Les auteurs se sont par ailleurs demandés si l'expression « cycline D1-dépendante » des mutations en ras ou neu, est un trait commun à tous les types cellulaires. De manière plutôt inattendue, la réponse est non. En fait, trois carcinomes des glandes salivaires, observés parmi les souris cycline D1 -/- ras, en l'absence de cancer su sein, suggéraient un rôle particulier de la cycline D1 dans la transformation des cellules épithéliales mammaires. Mais une confirmation a pu être obtenue. Un test d'infection de fibroblastes cycline D1-/-, par un rétrovirus transférant un oncogène ras ou neu muté, a été réalisé. Malgré le déficit en cycline D1, les cellules ont bien été transformées par l'oncogène et se sont, par ailleurs, montrées capables de former une tumeur sur souris nude. Dans ces fibroblastes, des taux élevés de cycline D2 et D3 ont d'ailleurs été observés, dont on peut supposer qu'ils jouent ici encore le rôle de voie alternes. Ainsi, la dépendance de la transformation vis-à-vis de la cycline D1 paraît être une situation spécifique non seulement des oncogènes mutés, mais aussi du type cellulaire. Au passage d'ailleurs, ce résultat fragilise la notion voulant que la voie d'expression d'un oncogène soit constante et indépendante du type cellulaire.

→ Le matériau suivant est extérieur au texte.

(* ===== verification/Wiring.v ===== *)
(** * The order context, wired

    [wiring.New] of order-service: the use case and the event worker over the adapters that
    implement their ports, each adapter over what it was given. The calls that remain are
    those on the database, inventory-service, the publisher, the clock, the identifier and
    random sources and the contexts. *)
From S2P Require Import Prelude GoErrors GoStrings External Correlation OrderErrors OrderDomain Prog OrderPorts CreateOrder EventWorker InventoryGrpc InventoryClient OrderEvents RabbitPublisher OrderEventAmqp CatalogStub HttpApi Router.

(** The times and the connections' own settings that are given to the context. *)
(* @go order-service/internal/order/wiring/wiring.go Dependencies *)
Record Dependencies := mkDependencies {
  dp_InventoryTimeout : Z;
  dp_OutboxPollInterval : Z;
  dp_OutboxLease : Z;
}.

(** The calls on the dependencies; [DB] and [OutboxDB] are those of the repository and of
    the outbox on the one [DB], and [CtxOf] and [WorkerCtxOf] those on a context. *)
Inductive dependencyE : Type → Type :=
| DB {R} (statement : orderE R) : dependencyE R
| OutboxDB {R} (statement : workerE R) : dependencyE R
| ClockNow : dependencyE Z
| NextID : dependencyE string
| InventoryConn_ReserveStock (timeout : Z) (request : InventoryGrpc.ReserveStockRequest)
    : dependencyE (result InventoryGrpc.Status unit)
| EventPublisher_Publish (message : Message) : dependencyE (order_result unit)
| rand_Int64N (n : Z) : dependencyE Z
| CtxOf {R} (look : orderE R) : dependencyE R
| WorkerCtxOf {R} (look : workerE R) : dependencyE R.
(** A call of a request, which may also panic. *)
Abbreviation wired_call := (call (sumE dependencyE crashE)).

(** [t.Truncate(d)], since the zero time. *)
Definition Truncate (t d : Z) : Z := (t - t `mod` d)%Z.

Section wiring.
Context {Mail : MailLib} {Binding : BindingLib} {Gin : GinLib}.
Context {Times : TimestampLib} {Wire : Codec protoOrderAccepted}.
Variable status_text : InventoryGrpc.Status → string.

(* @src order-service/internal/order/wiring/wiring.go:45-47 New *)
Definition wired_now : prog dependencyE Z :=
  now ← trigger ClockNow;
  Ret (Truncate now Microsecond).

(* @src order-service/internal/order/adapter/outbound/inventorygrpc/reserver.go:29-78 Reserver *)
Definition wired_Reserve (timeout : Z) (request : ReservationRequest) : prog dependencyE (order_result unit) :=
  answer ← trigger (InventoryConn_ReserveStock timeout (request_of request));
  Ret (reserver_Reserve status_text (λ _, answer) request).

(** The ports of [CreateOrder]. *)
(* @src order-service/internal/order/wiring/wiring.go:48-60 New *)
Definition createOrder_ports (dependencies : Dependencies) R (e : orderE R) : prog dependencyE R :=
  match e in orderE R return prog dependencyE R with
  | Prices skus =>
      cancelled ← trigger (CtxOf CtxErr);
      Ret (catalog_Prices catalog_prices cancelled skus)
  | Reserve request => wired_Reserve (dp_InventoryTimeout dependencies) request
  | Clock => wired_now
  | NewID => trigger NextID
  | CtxErr => trigger (CtxOf CtxErr)
  | TimerOrDone delay => trigger (CtxOf (TimerOrDone delay))
  | e => trigger (DB e)
  end.

(** The publisher of order events over the publisher it is given. *)
(* @src order-service/internal/order/adapter/outbound/ordereventamqp/publisher.go:24-66 Publisher *)
Definition wired_PublishOrderAccepted (event : OrderAcceptedEvent) (correlationID : string)
    : prog dependencyE (order_result unit) :=
  match message_of event correlationID with
  | Err err => Ret (Err err)
  | Ok message => published ← trigger (EventPublisher_Publish message); Ret (translate published)
  end.

(** The ports of [PublishOrderEvents]. *)
(* @src order-service/internal/order/wiring/wiring.go:62-70 New *)
Definition eventWorker_ports R (e : workerE R) : prog dependencyE R :=
  match e in workerE R return prog dependencyE R with
  | PublishOrderAccepted event correlationID => wired_PublishOrderAccepted event correlationID
  | random n => trigger (rand_Int64N n)
  | WorkerClock => wired_now
  | WorkerCtxErr => trigger (WorkerCtxOf WorkerCtxErr)
  | WorkerTimerOrDone delay => trigger (WorkerCtxOf (WorkerTimerOrDone delay))
  | e => trigger (OutboxDB e)
  end.

(** [HTTPHandler] serves a request, given what the random source fills its id's buffer
    with; [EventWorker] runs for a number of rounds. *)
(* @src order-service/internal/order/wiring/wiring.go:35-41 Module *)
Record OrderModule := mkOrderModule {
  om_HTTPHandler : list N → request → prog (sumE dependencyE crashE) served;
  om_EventWorker : nat → prog dependencyE (PublishOrderEvents * bool);
}.

Definition http_ports (dependencies : Dependencies) R (e : httpE R) : prog (sumE dependencyE crashE) R :=
  match e in sumE _ _ R return prog (sumE dependencyE crashE) R with
  | inlE e => embed (@inlE dependencyE crashE) (createOrder_ports dependencies _ e)
  | inrE e => trigger (inrE e)
  end.
Lemma outside_wp {A R} (e : E R) (k : R → prog (lifeE E) A) taken begun Q w :
  consumer_at taken begun w → (∀ r w', consumer_at taken begun w' → life_wp 1 (k r) Q w') →
  life_wp 1 (trigger (Outside e) ≫= k) Q w.
Proof.
  intros Hat Hk. apply life_wp_call. intros w1 Hr Hi r w2 [_ ->]. apply (consumer_at_rely _ _ _ _ Hby Hr) in Hat.
  split_and!; [done|by intros ??|by apply Hk].
Qed.
Lemma consumer_started_wp {A} (k : unit → prog (lifeE E) A) Q w :
  lf_consumer_returned w = false → 1 ∉ lf_using w →
  (∀ w', consumer_at false false w' → life_wp 1 (k tt) Q w') →
  life_wp 1 (trigger ConsumerStarted ≫= k) Q w.
Proof.
  intros Hret Hu Hk. apply life_wp_call. intros w1 Hr Hi [] w2 (_ & Hs & ->).
  destruct (lr_first _ _ _ Hr eq_refl) as (_ & E2 & _). rewrite (lr_using _ _ _ Hr) in Hu.
  split_and!; [done|by intros ??|]. apply Hk. split; [done|congruence|done|]. split; [done|discriminate].
Qed.
Lemma delivery_start_wp {A} (k : unit → prog (lifeE E) A) Q w :
  consumer_at false false w → (∀ w', consumer_at true false w' → life_wp 1 (k tt) Q w') →
  life_wp 1 (trigger DeliveryStart ≫= k) Q w.
Proof.
  intros Hat Hk. apply life_wp_call. intros w1 Hr Hi [] w2 [_ ->]. apply (consumer_at_rely _ _ _ _ Hby Hr) in Hat.
  destruct Hat as [A1 A2 _ A4]. destruct Hi as [H1 H2 H3 H4 H5 H6 H7 H8]. destruct (H6 Hby) as [Hone _].
  assert (1 ∉ lf_using w1) as Hu by (rewrite A4; discriminate). split_and!.
  - split; cbn; try done; [set_solver|]. intros Hab. split; [by apply H7|]. set_solver.
  - intros j Hj. split; cbn; try done. set_solver.
  - apply Hk. split; cbn; [done..|set_solver|done].
Qed.
Lemma ctx_err_wp {A} (k : bool → prog (lifeE E) A) Q w :
  consumer_at true false w → (∀ w', consumer_at true false w' → life_wp 1 (k true) Q w') →
  (∀ w', consumer_at true true w' → life_wp 1 (k false) Q w') →
  life_wp 1 (trigger CtxErr ≫= k) Q w.
Proof.
  intros Hat Hyes Hno. apply life_wp_call. intros w1 Hr Hi c w2 (_ & -> & ->).
  apply (consumer_at_rely _ _ _ _ Hby Hr) in Hat. destruct (lf_signalled w1) eqn:Hsig.
  - split_and!; [done|by intros ??|by apply Hyes].
  - destruct Hat as [A1 A2 A3 A4]. assert (can_start w1) as Hcan by (split; [done|by right]).
    destruct Hi as [H1 H2 H3 H4 H5 H6 H7 H8]. split_and!.
    + split; cbn; try done; [auto|set_solver|intros _; destruct (H6 Hby); split; [set_solver|congruence]|].
      intros ?%H7. naive_solver.
    + apply handlers_guar; [done|set_solver..|done].
    + apply Hno. split; cbn; [done..|]. set_solver.
Qed.
Lemma work_wp {A} (p : prog E A) (Q : A → life → Prop) w :
  consumer_at true true w → (∀ a w', consumer_at true true w' → Q a w') →
  life_wp 1 (embed (@ByHandler E) p) Q w.
Proof.
  intros Hat HQ. apply handler_wp; [done|by apply Hat|]. intros a w' Hr.
  by apply HQ, (consumer_at_rely _ _ _ _ Hby Hr).
Qed.
Lemma delivery_end_wp {A} (k : prog (lifeE E) A) taken begun Q w :
  consumer_at taken begun w → (∀ w', consumer_at false false w' → life_wp 1 k Q w') →
  life_wp 1 (_ ← trigger HandlerEnd; k) Q w.
Proof.
  intros Hat Hk. apply handler_end_wp; [done|]. intros w' Hr. apply (consumer_at_rely _ _ _ _ Hby Hr) in Hat as [A1 A2 _ _].
  apply Hk. split; cbn; [done..|]. set_solver.
Qed.
Lemma consumer_returned_wp {A} (k : unit → prog (lifeE E) A) (Q : A → life → Prop) w :
  consumer_at false false w → (∀ w', life_wp 1 (k tt) Q w') →
  life_wp 1 (trigger ConsumerReturned ≫= k) Q w.
Proof.
  intros Hat Hk. apply life_wp_call. intros w1 Hr [H1 H2 H3 H4 H5 H6 H7 H8] [] w2 [_ ->].
  apply (consumer_at_rely _ _ _ _ Hby Hr) in Hat as [A1 A2 _ A4].
  assert (1 ∉ lf_using w1) as Hu by (rewrite A4; discriminate). destruct (H6 Hby) as [Hone _]. split_and!; [|by intros ??; rely_step|by apply Hk].
  split; cbn; try done.
  - intros Hab [?|[_ [?|[_ ?]]]]; [auto|congruence|done].
  - intros _. split; [done|set_solver].
  - intros Hab. split; [|by apply H7]. intros [_ [?|[_ ?]]]; [congruence|done].
Qed.
End consumer.
Definition extractFields (recipe : value) : res Recipe :=
  let* n := get recipe "name" in
  let* d := get recipe "description" in
  let* ing := extractIngredients recipe in
  let* y := get recipe "recipeYield" in
  let* p := get recipe "prepTime" in
  let* c := get recipe "cookTime" in
  let* ins := extractInstructions recipe in
  let* img := extractImage recipe in
  Ok {| name := or_else n (VStr (js "Untitled Recipe"));
        description := or_else d (VStr []);
        ingredients := ing;
        instructions := ins;
        servings := or_else y VNull;
        prepTime := or_else p VNull;
        cookTime := or_else c VNull;
        image := img |}.

(** ** The handler *)

(** [req.body]: [undefined] or [null] when the request came without a body
    the platform could parse, or else a value with its [url], a string when
    present. *)
Inductive ReqBody : Type :=
| NoReqBody
| ReqBodyObj (url : option jstring).

Record Request : Type := mkRequest {
  method : jstring;
  x_forwarded_for : option jstring;      (* req.headers['x-forwarded-for'] *)
  x_real_ip : option jstring;            (* req.headers['x-real-ip'] *)
  remoteAddress : option jstring;        (* req.socket?.remoteAddress *)
  req_body : ReqBody                     (* req.body *)
}.

(** [req.body.url], where [req.body] can be read. *)
Definition body_url (req : Request) : option jstring :=
  match req_body req with
  | ReqBodyObj url => url
  | NoReqBody => None
  end.

(** How the first part of the handler ends when it gives no response: it goes
    on to fetch a URL, or [const { url } = req.body], which stands outside the
    [try] block, raised a [TypeError] that nothing catches. *)
Inductive Pending : Type :=
| Fetch (url : jstring)
| Uncaught.

Record State : Type := mkState { recipeCache : Cache; rateLimitMap : RateMap }.

(** The readings of [Date.now()] in the rate limiter, in [getCached] and in
    [setCache]. *)
Record Clock : Type := mkClock { t_rate : Z; t_lookup : Z; t_store : Z }.

(** What the outbound [fetch] and [response.text()] gave. *)
Inductive Fetched : Type :=
| Page (ok : bool) (html : jstring)
| FetchTimeout                           (* TimeoutError, AbortError *)
| FetchFailed.                           (* any other exception *)

Inductive Body : Type :=
| NoBody
| ErrorBody (error : string)
| RecipeBody (r : Recipe).

Record Response : Type := mkResponse {
  status : nat;
  x_cache : option string;
  body : Body
}.

Definition reject (code : nat) (msg : string) : Response :=
  mkResponse code None (ErrorBody msg).

(** [h.split(',')[0]]. *)
Fixpoint before_comma (h : jstring) : jstring :=
  match h with
  | [] => []
  | c :: r => if (c =? chr ",")%N then [] else c :: before_comma r
  end.

Definition nonempty (o : option jstring) : option jstring :=
  match o with Some (_ :: _) => o | _ => None end.

Definition clientIp (req : Request) : jstring :=
  match nonempty (option_map (fun h => trim (before_comma h)) (x_forwarded_for req)) with
  | Some ip => ip
  | None =>
      match nonempty (x_real_ip req) with
      | Some ip => ip
      | None =>
          match nonempty (remoteAddress req) with
          | Some ip => ip
          | None => js "unknown"
          end
      end
  end.

Section Handler.
Variable URL_parse : jstring -> option URL.
(** [JSON.parse(text)]: [None] when it throws. *)
Variable JSON_parse : jstring -> option value.

(** The [while ((match = jsonLdRegex.exec(html)) !== null)] loop. *)
Fixpoint collect (html : jstring) (fuel lastIndex : nat) : list value :=
  match fuel with
  | O => []
  | S fuel' =>
      match exec true html jsonLdRegex lastIndex with
      | None => []
      | Some (_, j, cs) =>
          match JSON_parse (group_text html cs 1) with
          | Some v => v :: collect html fuel' j
          | None => collect html fuel' j
          end
      end
  end.

Definition jsonLdMatches (html : jstring) : list value :=
  collect html (length html + 1) 0.

(** Validation of [result.image]. *)
Definition validateImage (img : value) : value :=
  match img with
  | VStr s =>
      if truthy img then
        match URL_parse s with
        | Some imgUrl =>
            if negb (jstring_eqb (protocol imgUrl) (js "http:"))
               && negb (jstring_eqb (protocol imgUrl) (js "https:"))
            then VNull else img
        | None => VNull
        end
      else img
  | _ => img
  end.

(** From the Recipe object to the object that is sent and cached. *)
Definition buildResult (recipe : value) : res Recipe :=
  let* r := extractFields recipe in
  Ok (sanitizeRecipe
        {| name := name r; description := description r;
           ingredients := ingredients r; instructions := instructions r;
           servings := servings r; prepTime := prepTime r; cookTime := cookTime r;
           image := validateImage (image r) |}).

(** The handler up to the point where it would fetch: a response, or the URL
    to fetch, or an exception that is not caught. *)
Definition beforeFetch (req : Request) (clk : Clock) (st : State)
  : (Response + Pending) * State :=
  if jstring_eqb (method req) (js "OPTIONS") then
    (inl (mkResponse 200 None NoBody), st)
  else if negb (jstring_eqb (method req) (js "POST")) then
    (inl (reject 405 "Method not allowed"), st)
  else
    let '(allowed, rl) := checkRateLimit (clientIp req) (t_rate clk) (rateLimitMap st) in
    let st1 := mkState (recipeCache st) rl in
    if negb allowed then
      (inl (reject 429 "Too many requests. Please wait a minute before trying again."), st1)
    else
      match req_body req with
      | NoReqBody => (inr Uncaught, st1)
      | ReqBodyObj _ =>
      match nonempty (body_url req) with
      | None => (inl (reject 400 "URL is required"), st1)
      | Some url =>
          if negb (isUrlSafe URL_parse url) then
            (inl (reject 400 "Invalid URL. Please use an https:// link."), st1)
          else if negb (isDomainAllowed URL_parse url) then
            (inl (reject 400 "This recipe site is not supported yet. Try a major recipe site like RecipeTin Eats, BBC Good Food, or Allrecipes."), st1)
          else
            let '(cached, c) := getCached url (t_lookup clk) (recipeCache st1) in
            let st2 := mkState c rl in
            match cached with
            | Some r => (inl (mkResponse 200 (Some "HIT"%string) (RecipeBody r)), st2)
            | None => (inr (Fetch url), st2)
            end
      end
      end.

Une proportion non négligeables de cancers
Même si le rôle de la cycline D1 n'est pas généralisable, la fonction qui est semble être la sienne dans certains cancers du sein en fait une cible thérapeutique potentielle. A priori, la proportions de cancers du sein concernés n'a rien de négligeable : si les mutations de ras sont rares dans ces tumeurs, des mutations de neu (qui opère en amont de ras) sont en revanche signalés dans un cancer du sein sur deux. Dans cette situation, probablement exceptionnelle, où l'expression de l'oncogène semble ne pouvoir passer que par une et une seule courroie de transmission, il est évidement tentant d'interrompre cette dernière, et d'autant plus que l'inactivation de la cycline D1 semble pratiquement dépourvue de retentissement sur les autres tissu.
Qunyan et coll. « Nature », vol. 411, 28 juin 2001.